- _Records from a dataset_:
(** * Group task controller (website/server/controllers/api-v3/tasks/groups.js)

    A shallow embedding of the group-task handlers: the edit-authorization
    predicate [canNotEditTasks], and the handlers [groupMoveTask],
    [assignTask], [unassignTask], [approveTask] and [taskNeedsWork].

    Conventions of the embedding.
    - Identifiers, notification kinds and messages are JavaScript strings.
    - A JavaScript object used as a dictionary ([group.managers],
      [group.tasksOrder]) is a [gmap] keyed by strings.
    - An array is a list; an entry that may be [null] or [undefined] is an
      [option].
    - A handler is embedded from [let user = res.locals.user] on, with the
      request parameters already validated; it runs in the monad [M], which
      threads the log of collaborator calls started so far ([save()],
      [sendChat], [syncTask], ...) and stops at the first [throw].  The log
      survives a throw: a [save()] that was started is not undone. *)

From stdpp Require Import gmap strings list.

Open Scope string_scope.
Open Scope list_scope.
Open Scope Z_scope.

(** ** JavaScript helpers *)

(** Truthiness of a string: only the empty string is falsy. *)
Definition truthy (s : string) : bool := negb (String.eqb s "").

(** [Array.prototype.findIndex]: index of the first element satisfying
    the callback, [-1] when there is none. *)
Fixpoint findIndex {A : Type} (callback : A -> bool) (l : list A) : Z :=
  match l with
  | [] => -1
  | x :: rest =>
      if callback x then 0
      else let i := findIndex callback rest in
           if i =? -1 then -1 else i + 1
  end.

(** [array[i]] for an integer [i]: [undefined] out of range. *)
Definition at_index {A : Type} (l : list A) (i : Z) : option A :=
  if i <? 0 then None else nth_error l (Z.to_nat i).

(** [array.splice(start, 1)]: removes one element at [start]; a negative
    [start] counts from the end, and both are clamped to the array. *)
Definition splice1 {A : Type} (start : Z) (l : list A) : list A :=
  let len := Z.of_nat (length l) in
  let from := if start <? 0 then Z.max (len + start) 0 else Z.min start len in
  take (Z.to_nat from) l ++ drop (S (Z.to_nat from)) l.

(** [array.splice(start, 0, x)]: inserts [x] at [start], same clamping. *)
Definition splice_insert {A : Type} (start : Z) (x : A) (l : list A) : list A :=
  let len := Z.of_nat (length l) in
  let from := if start <? 0 then Z.max (len + start) 0 else Z.min start len in
  take (Z.to_nat from) l ++ x :: drop (Z.to_nat from) l.

(** ** Data model *)

Record Approval := mkApproval {
  requested : bool;
  requestedDate : option Z;
  approved : bool;
  dateApproved : option Z;
  approvingUser : option string;
}.

(** [task.group]: [id] and [taskId] are absent on a task that is not
    linked to a group. *)
Record TaskGroup := mkTaskGroup {
  tg_id : option string;
  tg_taskId : option string;
  approval : Approval;
}.

Record Task := mkTask {
  t_id : string;
  t_type : string;
  completed : bool;
  text : string;
  alias : option string;
  userId : option string;
  t_group : TaskGroup;
}.

(** Values stored in a notification's [data] object. *)
#[warnings="-register-all"]
Inductive jsval :=
  | JUndefined
  | JStr (s : string)
  | JTask (t : Task)
  | JObj (fields : list (string * jsval)).

Definition jsobject := list (string * jsval).

(** [obj[key]]. *)
Fixpoint prop (key : string) (obj : jsobject) : option jsval :=
  match obj with
  | [] => None
  | (k, v) :: rest => if String.eqb k key then Some v else prop key rest
  end.

Record Notification := mkNotification {
  n_type : string;
  n_data : option jsobject;
  n_direction : option string;
}.

Record User := mkUser {
  u_id : string;
  profile_name : string;
  preferences_language : string;
  notifications : list (option Notification);
}.

Record Group := mkGroup {
  g_id : string;
  leader : string;
  managers : gmap string bool;
  g_name : string;
  tasksOrder : gmap string (list string);
}.

Definition set_notifications (l : list (option Notification)) (u : User) : User :=
  mkUser (u_id u) (profile_name u) (preferences_language u) l.

Definition set_approval (a : Approval) (t : Task) : Task :=
  mkTask (t_id t) (t_type t) (completed t) (text t) (alias t) (userId t)
         (mkTaskGroup (tg_id (t_group t)) (tg_taskId (t_group t)) a).

Definition set_tasksOrder (o : gmap string (list string)) (g : Group) : Group :=
  mkGroup (g_id g) (leader g) (managers g) (g_name g) o.

(** ** canNotEditTasks (groups.js, lines 19-24) *)

(** [group.managers] is a plain object: a key it does not hold itself is
    looked up on [Object.prototype], whose members are these. *)
Definition Object_prototype : list string :=
  ["constructor"; "hasOwnProperty"; "isPrototypeOf"; "propertyIsEnumerable";
   "toLocaleString"; "toString"; "valueOf"; "__proto__";
   "__defineGetter__"; "__defineSetter__"; "__lookupGetter__"; "__lookupSetter__"].

Definition inherited (key : string) : bool :=
  existsb (String.eqb key) Object_prototype.

(** [Boolean(obj[key])] on a plain object of booleans: the object's own
    entry when it has one, and otherwise the inherited member, a function
    or an object, which is truthy. *)
Definition truthy_at (obj : gmap string bool) (key : string) : bool :=
  match obj !! key with
  | Some b => b
  | None => inherited key
  end.

Definition canNotEditTasks (group : Group) (user : User)
    (assignedUserId : option string) : bool :=
  let isNotGroupLeader := negb (String.eqb (leader group) (u_id user)) in
  let isManager := truthy_at (managers group) (u_id user) in
  let userIsAssigningToSelf :=
    match assignedUserId with
    | None => false
    | Some a => truthy a && String.eqb (u_id user) a
    end in
  isNotGroupLeader && negb isManager && negb userIsAssigningToSelf.

(** The spec's [canEdit] is the negation of the source's predicate. *)
Definition canEdit (group : Group) (user : User)
    (assignedUserId : option string) : bool :=
  negb (canNotEditTasks group user assignedUserId).

(** ** Errors, collaborator calls and the handler monad *)

(** The errors of libs/errors, each with its message, and the [TypeError]
    JavaScript raises on a property access of [null] or [undefined]. *)
Inductive error :=
  | NotFound (message : string)
  | NotAuthorized (message : string)
  | BadRequest (message : string)
  | TypeError.

(** Calls on collaborators outside this file, in the order they are started. *)
Inductive effect :=
  | SaveUser (u : User)
  | SaveTask (t : Task)
  | SaveGroup (g : Group)
  | SendChat (g : Group) (message : string)
  | SaveMessage (message : string)
  | SyncTask (g : Group) (t : Task) (assignedUser : option User)
  | UnlinkTask (g : Group) (t : Task) (assignedUser : option User).

Definition M (A : Type) : Type := list effect -> (error + A) * list effect.

Definition ret {A : Type} (a : A) : M A := fun log => (inr a, log).

Definition throw {A : Type} (e : error) : M A := fun log => (inl e, log).

Definition bind {A B : Type} (m : M A) (k : A -> M B) : M B :=
  fun log =>
    match m log with
    | (inl e, log') => (inl e, log')
    | (inr a, log') => k a log'
    end.

Definition emit (e : effect) : M unit := fun log => (inr tt, log ++ [e]).

Notation "'let*' x ':=' m 'in' k" := (bind m (fun x => k))
  (at level 10, x name, m at level 100, k at level 200).

(** [if (cond) throw e]. *)
Definition throw_if (cond : bool) (e : error) : M unit :=
  if cond then throw e else ret tt.

(** [if (!x) throw e], and a property access on a possibly absent [x]. *)
Definition or_throw {A : Type} (x : option A) (e : error) : M A :=
  match x with
  | Some a => ret a
  | None => throw e
  end.

(** A handler is run from an empty log. *)
Definition run {A : Type} (m : M A) : (error + A) * list effect := m [].

(** ** The stores *)

(** Modelled from the spec: the task, group and user stores are missing
    from the sources (models/task, models/group, models/user); the spec
    gives them as key-addressable stores with lookups returning the entity
    or absent.  A store is the sequence of its documents in the store's
    natural order. *)
Record DB := mkDB {
  users : list User;
  tasks : list Task;
  groups : list Group;
}.

(** A query condition [{field: value}] on an optional string field. *)
Definition field_is (field : option string) (value : string) : bool :=
  match field with
  | Some s => String.eqb s value
  | None => false
  end.

(** Modelled from the spec: [User.findById], the user store's
    [findUserById(id) -> User|absent]. *)
Definition User_findById (db : DB) (id : string) : option User :=
  List.find (fun u => String.eqb (u_id u) id) (users db).

(** Modelled from the spec: [User.find({_id: ids})], the user store's
    [findUsers(ids, projection) -> sequence of User], in the store's order. *)
Definition User_find (db : DB) (ids : list string) : list User :=
  List.filter (fun u => existsb (String.eqb (u_id u)) ids) (users db).

(** Modelled from the spec: [Tasks.Task.findOne(query)], the first task
    of the store satisfying the query. *)
Definition Task_findOne (db : DB) (query : Task -> bool) : option Task :=
  List.find query (tasks db).

(** Modelled from the spec: [Tasks.Task.findByIdOrAlias(identifier, userId)],
    the task with this id, or the user's task with this alias. *)
Definition Task_findByIdOrAlias (db : DB) (identifier userId' : string) : option Task :=
  Task_findOne db (fun t =>
    String.eqb (t_id t) identifier
    || (field_is (alias t) identifier && field_is (userId t) userId')).

(** Modelled from the spec: [task.save()], the per-entity save of the task
    store: the stored document with this id is replaced. *)
Definition Task_save (t : Task) (db : DB) : DB :=
  mkDB (users db)
       (map (fun x => if String.eqb (t_id x) (t_id t) then t else x) (tasks db))
       (groups db).

(** Modelled from the spec: [user.addNotification(type, data)], the
    notification ledger's [append]: a notification of this kind and payload
    is added at the end of the user's list. *)
Definition addNotification (type : string) (data : jsobject) (u : User) : User :=
  set_notifications (notifications u ++ [Some (mkNotification type (Some data) None)]) u.

(** Modelled from the spec: [moveTask(order, taskId, to)] of libs/taskManager,
    the spec's PositionIndex.move: the id is removed from its current
    position if present, then appended when [to] is [-1], and otherwise
    inserted at index [to] with the array's own clamping. *)
Definition moveTask (order : list string) (taskId : string) (to : Z) : list string :=
  let currentIndex := findIndex (String.eqb taskId) order in
  let removed := if currentIndex =? -1 then order else splice1 currentIndex order in
  if to =? -1 then removed ++ [taskId] else splice_insert to taskId removed.

(** [Object.keys(obj)]. *)
Definition Object_keys {V : Type} (obj : gmap string V) : list string :=
  (map_to_list obj).*1.

(** ** The pending-approval scan (lines 319-321, 330-332, 419-421) *)

(** The callback given to [findIndex]:
    [notification && notification.data && notification.data.taskId === task._id
     && notification.type === 'GROUP_TASK_APPROVAL']. *)
Definition findNotification (task_id : string)
    (notification : option Notification) : bool :=
  match notification with
  | None => false
  | Some n =>
      match n_data n with
      | None => false
      | Some data =>
          match prop "taskId" data with
          | Some (JStr s) => String.eqb s task_id
          | _ => false
          end
          && String.eqb (n_type n) "GROUP_TASK_APPROVAL"
      end
  end.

- _EXERCISE BRIEF_: From the first line above through the line that contains "Open Scope Z_scope.", quote each line exactly. Output nothing more.

- _SOLUTION TO THIS EXERCISE_:
(** * Group task controller (website/server/controllers/api-v3/tasks/groups.js)

    A shallow embedding of the group-task handlers: the edit-authorization
    predicate [canNotEditTasks], and the handlers [groupMoveTask],
    [assignTask], [unassignTask], [approveTask] and [taskNeedsWork].

    Conventions of the embedding.
    - Identifiers, notification kinds and messages are JavaScript strings.
    - A JavaScript object used as a dictionary ([group.managers],
      [group.tasksOrder]) is a [gmap] keyed by strings.
    - An array is a list; an entry that may be [null] or [undefined] is an
      [option].
    - A handler is embedded from [let user = res.locals.user] on, with the
      request parameters already validated; it runs in the monad [M], which
      threads the log of collaborator calls started so far ([save()],
      [sendChat], [syncTask], ...) and stops at the first [throw].  The log
      survives a throw: a [save()] that was started is not undone. *)

From stdpp Require Import gmap strings list.

Open Scope string_scope.
Open Scope list_scope.
Open Scope Z_scope.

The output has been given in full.